(Provided data)
(** X12. [main] touches nothing unless it is given exactly one path and that
    path is a directory the process may read and write: in every other case
    it prints one line (the usage line when the number of arguments is
    wrong), leaves the file system as it was, creating no folder, and ends
    with exit status 1. *)
Theorem main_rejects `{H : Host} (argv : list string) (w : world) :
  match argv with
  | [_; target] =>
      path_isdir (files w) (os_path_abspath target)
      && access_rw (files w) (os_path_abspath target) = false
  | _ => True
  end →
  ∃ m : message,
    main argv w = (Raise (SystemExit 1), World (files w) (stdout w ++ [m]))
    ∧ exit_status (main argv w).1 = Some 1%Z
    ∧ (length argv ≠ 2 → m = MsgUsage).
Proof.
  intros Hbad.
  assert (∀ m, main argv w
               = (Raise (SystemExit 1), World (files w) (stdout w ++ [m])) →
               (length argv ≠ 2 → m = MsgUsage) →
               ∃ m0, main argv w
                     = (Raise (SystemExit 1), World (files w) (stdout w ++ [m0]))
                     ∧ exit_status (main argv w).1 = Some 1%Z
                     ∧ (length argv ≠ 2 → m0 = MsgUsage)) as Hpack.
  { intros m Hm Hu. exists m. split; [done|]. by rewrite Hm. }
  destruct argv as [|prog [|target [|extra argv]]];
    try (by apply (Hpack MsgUsage)).
  destruct (main_cases prog target w) as [(m & Hm & _)|(Hd & Ha & _)].
  - apply (Hpack m); [done|]. simpl. lia.
  - rewrite Hd, Ha in Hbad. done.
Qed.

Lemma main_rejects_witness :
  (∃ m, @main TestHost.host ["organizer.py"] TestHost.start
        = (Raise (SystemExit 1),
           World (files TestHost.start) (stdout TestHost.start ++ [m]))
        ∧ exit_status (@main TestHost.host ["organizer.py"] TestHost.start).1
          = Some 1%Z
        ∧ (length ["organizer.py"] ≠ 2 → m = MsgUsage))
  ∧ (∃ m, @main TestHost.host ["organizer.py"; "/home/notes.txt"] TestHost.start
          = (Raise (SystemExit 1),
             World (files TestHost.start) (stdout TestHost.start ++ [m]))
          ∧ exit_status
              (@main TestHost.host ["organizer.py"; "/home/notes.txt"]
                 TestHost.start).1 = Some 1%Z
          ∧ (length ["organizer.py"; "/home/notes.txt"] ≠ 2 → m = MsgUsage)).
Proof.
  split.
  - apply (@main_rejects TestHost.host ["organizer.py"] TestHost.start). exact I.
  - apply (@main_rejects TestHost.host ["organizer.py"; "/home/notes.txt"]
             TestHost.start).
    vm_compute. reflexivity.
Defined.

(** X13. For every argument list and every state of the file system [main]
    ends, with exit status 0 or 1; the status is 0 exactly when [main]
    returns, and then the last line printed is the final success line. *)
Theorem main_exit_status_range `{H : Host} (argv : list string) (w : world) :
  (exit_status (main argv w).1 = Some 0%Z
   ∧ (main argv w).1 = Return tt
   ∧ last (stdout (main argv w).2) = Some MsgDone)
  ∨ (exit_status (main argv w).1 = Some 1%Z
     ∧ ∃ e, (main argv w).1 = Raise e).
Proof.
  destruct argv as [|prog [|target [|extra argv]]];
    try (right; split; [done|by eexists]).
  destruct (main_cases prog target w)
    as [(m & -> & _)|(_ & _ & o & w2 & _ &
          [(e & _ & ->)|(_ & [(e & _ & ->)|(s & w3 & lines & _ & _ & ->)])])].
  - right. split; [done|by eexists].
  - right. split; [done|by eexists].
  - right. split; [done|by eexists].
  - left. split; [done|]. split; [done|]. simpl.
    by rewrite app_assoc, last_snoc.
Qed.

(** X14. When [main] returns, the six category folders are directories of
    the target directory, the first line it has printed is the scan notice
    and the last one the success line, and every entry that was in the file
    system is still at its path with its kind, unless it is a visible entry
    of the target directory, not a directory, which has left it. *)
Theorem main_returns_state `{H : Host} (prog target : string) (w w' : world) :
  main [prog; target] w = (Return tt, w') →
  (∀ c, c ∈ CATEGORIES →
        files w' !! (os_path_abspath target ++ [c]) = Some Dir)
  ∧ (∃ lines, stdout w'
              = stdout w ++ MsgScanning (os_path_abspath target) :: lines
                ++ [MsgDone])
  ∧ (∀ (p : path) (k : kind),
       files w !! p = Some k →
       files w' !! p = Some k
       ∨ (∃ e, p = os_path_abspath target ++ [e] ∧ k ≠ Dir
               ∧ is_hidden_or_system e = false ∧ files w' !! p = None)).
Proof.
  intros Hmain.
  destruct (main_cases prog target w)
    as [(m & Hm & _)|(Hd & _ & o & w2 & Hcreate &
          [(e & _ & Hm)|(-> & [(e & _ & Hm)
                               |(s & w3 & lines & _ & Hsteps & Hm)])])];
    rewrite Hm in Hmain; try discriminate.
  injection Hmain as <-.
  destruct (create_folders_spec (os_path_abspath target) CATEGORIES
              (World (files w)
                 (stdout w ++ [MsgScanning (os_path_abspath target)]))
              w2 _ (path_isdir_exists _ _ Hd) Hcreate)
    as (Hout2 & Hadd & _ & Hall).
  destruct (loop_steps_stdout _ _ _ _ _ _ Hsteps) as (reports & Hout3 & _).
  simpl in *. split; [|split].
  - intros c Hc.
    destruct (loop_steps_kept _ _ _ _ _ _ _ Dir Hsteps (Hall eq_refl c Hc))
      as [?|(e & _ & _ & Hk & _)]; done.
  - exists (reports ++ lines).
    rewrite Hout3, Hout2, <- !app_assoc. done.
  - intros p k Hp.
    assert (files w2 !! p = Some k) as Hp2.
    { destruct (Hadd p) as [Hsame|(Hnone & _)]; congruence. }
    destruct (loop_steps_kept _ _ _ _ _ _ p k Hsteps Hp2)
      as [?|(e & _ & ? & ? & ? & ?)]; [by left|].
    right. by exists e.
Qed.

Lemma main_returns_state_witness :
  let w' := (@main TestHost.host ["organizer.py"; "/home"] TestHost.start).2 in
  (∀ c, c ∈ CATEGORIES → files w' !! (["home"] ++ [c]) = Some Dir)
  ∧ (∃ lines, stdout w'
              = stdout TestHost.start ++ MsgScanning ["home"] :: lines
                ++ [MsgDone])
  ∧ (∀ (p : path) (k : kind),
       files TestHost.start !! p = Some k →
       files w' !! p = Some k
       ∨ (∃ e, p = ["home"] ++ [e] ∧ k ≠ Dir
               ∧ is_hidden_or_system e = false ∧ files w' !! p = None)).
Proof.
  intros w'.
  apply (@main_returns_state TestHost.host "organizer.py" "/home"
           TestHost.start w').
  vm_compute. reflexivity.
Defined.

(Your instructions) Only the lines above, from the first through the one holding "(stdout w ++ [m])) →", are to be output, and they must be copied exactly.

(Answer box)
(** X12. [main] touches nothing unless it is given exactly one path and that
    path is a directory the process may read and write: in every other case
    it prints one line (the usage line when the number of arguments is
    wrong), leaves the file system as it was, creating no folder, and ends
    with exit status 1. *)
Theorem main_rejects `{H : Host} (argv : list string) (w : world) :
  match argv with
  | [_; target] =>
      path_isdir (files w) (os_path_abspath target)
      && access_rw (files w) (os_path_abspath target) = false
  | _ => True
  end →
  ∃ m : message,
    main argv w = (Raise (SystemExit 1), World (files w) (stdout w ++ [m]))
    ∧ exit_status (main argv w).1 = Some 1%Z
    ∧ (length argv ≠ 2 → m = MsgUsage).
Proof.
  intros Hbad.
  assert (∀ m, main argv w
               = (Raise (SystemExit 1), World (files w) (stdout w ++ [m])) →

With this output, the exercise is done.